#3: A school system tailored to English speakers
I had conversations with two of the people closest to me, my little brother Elijah and my friend Lydia. I gave them a background on the issue and why they chose it, and from there I tried to let an organic conversation flow, so I tried to stay away from giving prompts or asking questions, with varying success. The topic, equity in education for ELL students and immigrants and new Americans, is interesting in that although it isn’t always (or even often) discussed outside of a professional or pedagogical setting, it affects everyone involved in education as well as the greater community.
Lydia and I discussed the fact that many of the small rural communities in Vermont are at a disadvantage when it comes to welcoming and understanding people from other locales and/or people whose first language isn’t English, because the tight-knitted nature of the communities (which a is a defining and often good factor) as well as the lack of diversity in Vermont (a decidedly less good factor) are conducive to whole populations of people who aren’t equipped to interacting with people whose lives have not been similar to their own. As Lydia put it, “It makes it more difficult for teachers and people who are supposed to be a student support system to know what the student needs, and since it has to be tailored to every individual student based on their culture and where they’re starting from, if the adults just have no idea where to begin in the first place … there’s not forward motion at all until [there’s a person who understands the student’s background there to help].”

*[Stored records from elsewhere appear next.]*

(** C11: [decrypt] delivers only what a live session authenticates: a packet
    is delivered exactly when the session with its receiver index (the
    unconfirmed one first) has not expired, opens it, and has not seen its
    counter.  The plaintext is at the front of the buffer, the source becomes
    the endpoint, and the first packet on the unconfirmed session makes it
    the send session and retires the previous one. *)
Theorem decrypt_delivers_exactly now receiver source p packet :
  wf_peer p →
  match decrypt now receiver source (p, packet) with
  | (Ok r, (p', packet')) =>
      ∃ n s c pt, select receiver p = Some (n, s) ∧ expired s now = false ∧
        authentic (transport s) packet c pt ∧ (validate (replay s) c).1 = true ∧
        take (payload_len r) packet' = pt ∧ payload_len r = length pt ∧
        endpoint p' = Some source ∧
        match n with
        | SlotNext =>
            confirmed r = true ∧ unmapped r = session_index <$> previous p ∧
            current p' = Some (accepted s c) ∧ previous p' = current p ∧ next p' = None
        | _ =>
            confirmed r = false ∧ unmapped r = None ∧ get_slot n p' = Some (accepted s c)
        end
  | (Err e, (p', _)) =>
      p' = p ∧
      match select receiver p with
      | None => e = Unexpected
      | Some (_, s) =>
          e = PeerExpired ∧ expired s now = true ∨
          e = PeerInvalid ∧ (∀ c pt, ¬ authentic (transport s) packet c pt) ∨
          e = PeerReplay ∧ ∃ c pt, authentic (transport s) packet c pt ∧
            (validate (replay s) c).1 = false
      end
  | (Panic, _) => False
  end.
Proof.
  intros Hwf. destruct (decrypt_cases now receiver source p packet Hwf)
    as [(e & out & -> & [(-> & _ & ->)|(n & s & Hsel & He)])|
        (n & s & c & pt & rest & Hsel & Hx & Ha & Hv & _ & ->)]; [done| |].
  { split; [done|]. rewrite Hsel. destruct He as [(-> & _ & ?)|[(-> & _ & ?)|?]]; auto. }
  exists n, s, c, pt. cbn [payload_len confirmed unmapped].
  split_and!; try done; [apply take_app_length|by destruct n|by destruct n].
Qed.

(** C24: [encrypt] writes the data message of the current session under its
    counter, which it uses up, and fails exactly when there is no endpoint,
    no session, the session is 180 seconds old or out of counters, or the
    buffer is short. *)
Theorem encrypt_exact now payload p out :
  wf_peer p →
  match encrypt now payload (p, out) with
  | (Ok n, (p', out')) =>
      is_Some (endpoint p) ∧ n = packet_len (length payload) ∧
      ∃ s, current p = Some s ∧ (nanos now < nanos (established s) + 180 * NANOS_PER_SEC)%Z ∧
        (send_counter (transport s) < REJECT_AFTER_MESSAGES)%Z ∧
        take n out' = data_packet (send_aead (transport s)) (peer_index (transport s))
                        (send_counter (transport s)) payload ∧
        drop n out' = drop n out ∧
        p' = set_current (Some (set_transport (bump_counter (transport s)) s)) p
  | (Err e, s') =>
      s' = (p, out) ∧
      (endpoint p = None ∧ e = NoEndpoint ∨ current p = None ∧ e = NoSession ∨
       ∃ s, current p = Some s ∧
         ((nanos (established s) + 180 * NANOS_PER_SEC ≤ nanos now)%Z ∧ e = PeerExpired ∨
          (REJECT_AFTER_MESSAGES ≤ send_counter (transport s))%Z ∧ e = PeerCounterExhausted ∨
          length out < packet_len (length payload) ∧
            e = PeerBufferTooSmall (packet_len (length payload))))
  | (Panic, _) => False
  end.
Proof.
  intros Hwf. destruct (encrypt_cases now payload p out Hwf) as
    [(e & -> & [[-> He]|[[-> Hc]|(s & Hc & Hs)]])|(He & Hb & s & Hs & Hx & Hlt & ->)].
  - auto.
  - auto.
  - split; [done|]. right. right. exists s. split; [done|].
    destruct Hs as [[-> Hx]|[[-> Hs]|[-> Hs]]]; [left|by auto..].
    apply elapsed_at_least_true in Hx; done.
  - split; [done|]. split; [done|]. exists s. split; [done|].
    apply elapsed_at_least_false in Hx; [|done]. split; [done|]. split; [done|].
    rewrite take_app_length', drop_app_length' by (by rewrite length_data_packet). done.
Qed.
End properties.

Also, both Lydia and Elijah both hit on the topic of how completely English-dependent the U.S. school system is, and though that is understandable, it makes adjusting very hard if one grew up with another language. Lydia mentioned how it can be “detrimental to the learning process” if a person doesn’t feel “comfortable and trusting,” which is both proven and logically true: in a place in which someone is expected to learn, but a maximum of a few translators actually speak the same language as the student, that isolated feeling can breed some discomfort (to say the least), and doesn’t support an environment in which the student’s own culture and language are recognized. Especially for refugees who are more likely to miss countries that they didn’t have a choice but to leave, an environment as occasionally uniform as Vermont may feel smothering and make a student feel “bitter” about being “forcibly adapted [that is to say, they have very little chance of success if they don’t learn English and probably also Western norms].” Elijah and I discussed a foreign exchange student we know, for whom the language barrier is occasionally an issue because they have no way of communicating what they don’t understand.
Overall, my discussion with my little brother went in a very different direction. We talked about the necessity of individualizing each student’s learning plan, but also the use that a general law might have in uniting efforts. (There are definite parallels to Act 77.) As he said, “[It] doesn’t mean that there’s not a broad law, [it] just means the broad law doesn’t specify what you do with each student.”
One of the most interesting parts in either of the conversations was one in which I asked Lydia to envision a life in which they grew up in Syria until the age of 12, lived in a German refugee camp until 16, and then came to the U.S. as a junior in high school. Their response was profound and tapped into a very human sense of resentment that I think people don’t often consider, but the process of that exercise made me realize how little people do that: we talked a fair amount about relatively closed communities, and I think the act of putting oneself in another’s shoes could be a good step to remedying that issue.
Lew-Smith, Elijah. Personal interview. 25 Sept. 2016.
Wright, Lydia. Telephone interview. 25 Sept. 2016.